Does data order matter when bulk inserting?

Hi there,

I’m new to InfluxDB but have a bit of experience with MySQL and SQL.

I have an IoT device that’s been logging data to MySQL for a number of years and I want to migrate that data to InfluxDB.

If I change the settings in the IoT device so that it starts writing to InfluxDB and then at some point in the future migrate the data from MySQL to InfluxDB, will it matter that InfluxDB will already have some data in it with datestamps that are after the data I’m bulk migrating? Or to ask another way, does the data in InfluxDB need to be inserted in date order, or will InfluxDB sort all that out behind the scenes?

A similar question is whether or not the data I’m migrating needs to be sorted in datestamp order or does it not matter?

Thanks!

Hi @Thinqer77,
Welcome to the community! Nice to meet you. Depending on how you have timestamped your data within SQL the data should automatically be stored in the correct historical order. Note if not we can change the data structure a little using Flux when you import it.

Sadly this example doesn’t quite relate to your example but the SQL flux package is an extremely powerful tool to allow you to start checking how your data will be ingested from your SQL server: Query SQL data sources with InfluxDB | InfluxDB OSS 2.0 Documentation

Once happy with the table structure you can then use the to() function to write the data to your bucket.

Let me know how you get on and we can walk through parts together.

Hi Jay,

Thanks for that. So to clarify, InfluxDB expects to data to be inserted in date order?

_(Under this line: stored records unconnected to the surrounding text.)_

(* ===== verification/Identity.v ===== *)
(** Identities of models ([impossible-models/src/store.rs]): the fingerprints of a
    manifest, the trust root that decides whether its semantics may be relied on, and
    the cache keys.

    SHA-256 and the JSON encoder of the inference contract are parameters. *)

From Stdlib Require Import NArith Lia Ascii.
From stdpp Require Import base strings gmap sorting list.
From S2P Require Import Prelude Std Config Manifest.
Import Manifest.

Local Open Scope string_scope.
Local Open Scope list_scope.

Module Identity.

(** * Canonical order of artifacts *)

(** [left.path.cmp(&right.path).then(sha256).then(size)] *)
Definition artifact_cmp (a b : Artifact) : comparison :=
  match String.compare (path a) (path b) with
  | Eq => match String.compare (sha256 a) (sha256 b) with
          | Eq => N.compare (size a) (size b)
          | c => c
          end
  | c => c
  end.
Definition artifact_le (a b : Artifact) : Prop := artifact_cmp a b ≠ Gt.
#[global] Instance artifact_le_dec : RelDecision artifact_le.
Proof. intros a b. unfold artifact_le. apply _. Defined.

Definition sorted_artifacts (m : Manifest) : list Artifact := merge_sort artifact_le (artifacts m).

So what would happen if (per my first example) I started collecting data from my IoT device and let it run for a couple of weeks and then loaded all the old data (that would have datestamps earlier than the ‘new’ data that had been captured from the IoT device)?

Thanks in advance!

Hi @Thinqer77 ,
Sorry, i didn’t get notified by this. As long as your data is time-stamped appropriately the order in which it comes does not matter. If your data does not have a timestamp then the order does matter as this will be generated by InfluxDB upon receiving the data.

Hi Jay,

Thanks for that. My data is timestamped at source so I should be good.

Just out of interest, does InfluxDB care what resolution/format your timestamps are if you’re supplying them rather than them being auto added by the database? For instance, could it be date only (if doing daily logging) or does it need a time element? And if so, does the time element need to contain seconds or milliseconds, or can it just be hours and minutes of the day?

Cheers,

Ben.

Hi @Thinqer77 ,
I did a test this morning and parsed the following data successfully into InfluxDB. Here is the schema I used:

As you can see I used a collection of dates and on the final row a different timestamp. As you can see using the SQL.from function this was successfully imported into InfluxDB:

Just some things to note:
For Influx expects there to be a _time column for storing your time series data. Note if your column is called something different to this you can rename it in flux using rename() before saving to a bucket. Any troubles let me know.